El Hoy <www.hoy.com.ec>
15 Octubre 2013
La penalización del aborto incluso cuando el embarazo ha sido provocado por una violación, deja a la sociedad ecuatoriana expuesta a una nueva versión de oscurantismo religioso, y a las mujeres a las más diversas formas de violencia. Y todo ello, como ha dicho el Arzobispo de Guayaquil en una declaración de apoyo a la postura del presidente Rafael Correa, en nombre de una concepción que entiende la vida como sagrada. Como la vida es sagrada –sostiene Arregui- no puede ser eliminada. Y como tampoco puede ser debatida, ya que entonces saltan las acusaciones de traición y las amenazas de renuncia – ¡qué actitudes!- los aliancistas, en otro gesto de claudicación personal, silencian sus propias creencias y convicciones.
Si se trata de una postura conservadora -donde convergen, vaya coincidencia, Rafael Correa, Guillermo Laso, Gustavo Noboa y Monseñor Arregui- se debe precisamente a que realiza una defensa en abstracto de la vida, más allá de las condiciones en las que se genera y sin problematizar si ella misma es un acto de libertad y de amor, que pueda rodear a esa vida por venir de las mejores condiciones posibles para su realización plena. En el embarazo por violación ocurre todo lo contrario: la mujer es sometida a un acto de violencia, castigada, humillada, devaluada en su condición humana. La violación expresa una forma extrema de ejercicio del poder masculino en contra de las mujeres.

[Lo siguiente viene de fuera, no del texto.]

(** One round of ext4_read_file copies the bytes up to the end of a block of the
    file system or of the cache, and at least one. *)
Lemma ext4_round_run fs ip v (s : B) offset len n dst :
  br_ok (fs_dev fs) v s → 0 < fs_block_size fs ≤ 2 ^ 31 → leaf_ok fs ip → 0 ≤ offset → offset + len ≤ 2 ^ 32 * fs_block_size fs → 0 ≤ n < len →
  match file_addr fs ip (offset + n) with
  | None => read_file_round fs ip offset len (n, dst) s = Ret (inr (-1, dst), s)
  | Some a => ∃ c s', read_file_round fs ip offset len (n, dst) s = Ret (inl (n + c, dst ++ disk_bytes v a c), s') ∧
      br_ok (fs_dev fs) v s' ∧ 0 < c ≤ len - n ∧ ∀ j, 0 ≤ j < c → file_addr fs ip (offset + n + j) = Some (a + j)
  end.
Proof.
  intros Hok Hbs Hleaf Ho Hlen Hn. unfold read_file_round. rewrite decide_False by lia. rewrite decide_False by lia.
  rewrite (u64_small (offset + n)) by lia. set (x := offset + n). set (b := x / fs_block_size fs). set (r := x mod fs_block_size fs).
  assert (Hr : 0 ≤ r < fs_block_size fs) by (apply Z.mod_pos_bound; lia).
  assert (Hb : 0 ≤ b < 2 ^ 32) by (unfold b; split; [apply Z.div_pos; lia|apply Z.div_lt_upper_bound; lia]).
  rewrite (u32_small b) by done. rewrite (find_extent_run fs) by done. unfold file_addr at 1. fold b r.
  destruct (head (filter (covers b) (extents ip))) as [ex|] eqn:Hh; [|reflexivity]. rewrite at_state_bind. cbn [mbind option_bind].
  destruct (extent_bounds fs ip b ex Hleaf Hh) as ([Hc1 Hc2] & He & Hs & Hw & Hmax).
  set (a := (ee_start ex + (b - ee_block ex)) * fs_block_size fs + r). assert (Ha : 0 ≤ a < 2 ^ 64) by (unfold a; nia).
  rewrite (u32_small (b - ee_block ex)) by lia. rewrite (u64_small (ee_start ex + _)) by nia.
  rewrite (u64_small (_ * fs_block_size fs)) by nia. fold a. rewrite (u64_small a) by done.
  assert (Hm : 0 ≤ a mod BSIZE < BSIZE) by (by apply Z.mod_pos_bound).
  set (c0 := if decide (len - n > BSIZE - a mod BSIZE) then BSIZE - a mod BSIZE else len - n).
  set (c := if decide (c0 > fs_block_size fs - r) then fs_block_size fs - r else c0).
  assert (Hc : 0 < c ≤ len - n ∧ c ≤ BSIZE - a mod BSIZE ∧ c ≤ fs_block_size fs - r) by (unfold c, c0; repeat case_decide; lia).
  assert (Hq : 0 ≤ a / BSIZE) by (apply Z.div_pos; lia || done).
  destruct (with_buf_run (fs_dev fs) v s (a / BSIZE) (λ d, bytes_of d (a mod BSIZE) c) Hok Hq) as (s' & Hw' & Hok').
  destruct (br_len (fs_dev fs) v s (a / BSIZE) Hok Hq) as [Hl Hby].
  rewrite bytes_of_run in Hw' by (unfold inside; lia). exists c, s'. split_and!; [|done|lia|lia|].
  - rewrite (bind_Ret _ _ _ _ _ Hw'). cbn [mret K_ret]. rewrite (u64_small (n + c)) by lia.
    rewrite <-(Z.add_0_r a) at 3. by rewrite disk_bytes_near, Z.add_0_r by (done || lia).
  - intros j Hj. assert (Hx : file_addr fs ip x = Some a) by (unfold file_addr; fold b r; by rewrite Hh).
    rewrite file_addr_near, Hx; [done|lia|lia|]. fold r. lia.
Qed.
(* ===== verification/Ext4Dir.v ===== *)
(** kernel/fs/ext4fs/dir.c: the directories of ext4, by name, by position and by
    path.

    A directory block is a chain of records; [dir_chain] reads it as a list of
    [drec].  Looking a name up, stepping through a directory and resolving a path
    are related to those lists. *)
From S2P Require Import Prelude Block Path Vfs Ext4.

Definition EXT4_DIRENT_NAME : Z := 8.
Definition EXT4_NAME_MAX : Z := 255.
Definition EXT4_FT_REG_FILE : Z := 1.
Definition EXT4_FT_DIR : Z := 2.

(** struct vfs_dirent: [name] is the bytes before the terminator that the code
    stores, at most [DIRENT_NAME_SIZE - 1]. *)
Definition DIRENT_NAME_SIZE : Z := 28.
Record vfs_dirent := mk_dirent { de_name : cstring; de_ino : Z; de_type : Z }.

(** [strncmp(p, q, n) == 0]; [q] ends with a terminator. *)
Fixpoint strncmp_eq (n : nat) (p q : list Z) : bool :=
  match n with
  | O => true
  | S n =>
      let a := default 0 (head p) in
      let b := default 0 (head q) in
      if decide (a ≠ b) then false else if decide (a = 0) then true else strncmp_eq n (tail p) (tail q)
  end.
(** The raw name is at [raw_name] of the buffer. *)
Definition ext4_name_eq (d : block) (raw_name raw_len : Z) (name : cstring) : outcome bool :=
  if decide (Z.of_nat (length name) ≠ raw_len) then mret false else
  raw ← bytes_of d raw_name raw_len;
  mret (strncmp_eq (Z.to_nat raw_len) raw name).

No son actos individuales aislados, sino manifestaciones de una estructura de poder sólidamente implantada en las relaciones sociales, de allí el alto porcentaje de mujeres violadas cada año.
Me resulta difícil admitir que la vida generada de un acto cruel y violento, no deseado, tenga un carácter sagrado. Semejante postura solo puede sostenerse si la vida de las mujeres, y por extensión de la sociedad, queda sometida a una voluntad superior –capaz de establecer esos designios terroríficos para ciertos seres humanos como irremediables- frente a la cual la mujer violada debe resignarse. Si la vida es la máxima obra de Dios, hay un punto en donde se desprende de su creador para ganar autonomía y darse a sí misma un sentido plenamente humano. El problema surge cuando la voluntad de Dios no puede diferenciarse de las relaciones de poder en una sociedad; entonces, esa voluntad puede volverse ciega frente a las más diversas formas de violencia y humillación.
La defensa en abstracto de la vida obliga a las mujeres a colocar su designio como madres por encima de cualquier otra aspiración. Para los defensores de la vida, ser madre no demanda ni exige necesariamente condiciones sociales ni afectivas ni de amor plenas para su materialización, sino la aceptación de una condición natural inscrita en el cuerpo. Como han mostrado los diversos feminismos, el control del cuerpo de la mujer ha sido, históricamente, uno de los dispositivos de su dominación. Por eso, el acto de ser violada implica la inscripción de su cuerpo en unas determinadas relaciones de poder, de las cuales se hace abstracción al fusionarse el determinismo natural con los designios divinos. No importa que ese cuerpo haya sido violentado y agredido, y que una vida surja de un espantoso acto de abuso de poder. No importa porque la vida, a pesar de todo, resulta sagrada.